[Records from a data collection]

· · · · · · ·

(** The first look at the variables of the predicted event. *)
Lemma lazy_first p :
  wf p -> outputEventVariablesPopulated_ p = false ->
  event_getVariables (LazyEvent (lastPredictedEventTime_ p)) p =
    let t := lastPredictedEventTime_ p in let r := updateStateFromTheRight t (solver_ p) in
    if (f64_abs (r.1 - t) >? f64_of_Z 2 * getTimeDiffResolution r.2)%f64
    then throw_solver "Can't update the model's state" t
    else Ret (outputEventVariables_ (settled_state p), settled_state p).
Proof.
  intros Hwf Hpop. set (t := lastPredictedEventTime_ p). cbn zeta.
  pose proof (wf_last_pos p Hwf) as Hz. pose proof (wf_last p Hwf) as Hp. fold t in Hz, Hp.
  destruct (not_outdated (currentTime_ p) t (solver_ p) Hp Hz (wf_order p Hwf)) as [Hout Hin].
  unfold event_getVariables. rewrite Hout. unfold getOutputVariables. fold t.
  rewrite Hz, Hin, time_sub_self, Hpop by done. cbn [assert_ obind negb orb].
  rewrite (wf_empty p Hwf Hpop). cbn [assert_ obind].
  destruct (updateStateFromTheRight t (solver_ p)) as [u s] eqn:Hu. cbn [fst snd].
  destruct (f64_abs (u - t) >? f64_of_Z 2 * getTimeDiffResolution s)%f64; [done|].
  rewrite fetchOutputs_ok; [|exact (wf_five p Hwf)|].
  2: { intros t' Ht'. cbn [set_times set_solver solver_]. replace s with (updateStateFromTheRight t (solver_ p)).2 by by rewrite Hu.
       rewrite num_right. by apply (wf_num p Hwf). }
  cbn [obind fst]. pose proof (settled_state_wf p Hwf) as Hwf'.
  pose proof (outputs_of_ok _ Hwf') as [_ Hv]. unfold settled_state in *. fold t in Hv, Hwf' |- *. rewrite Hu in Hv |- *.
  rewrite event_isValid_all by exact Hv. done.
Qed.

· · · · · · ·

Report how many lines of the data hold the string "getTimeDiffResolution"; give only the number.

2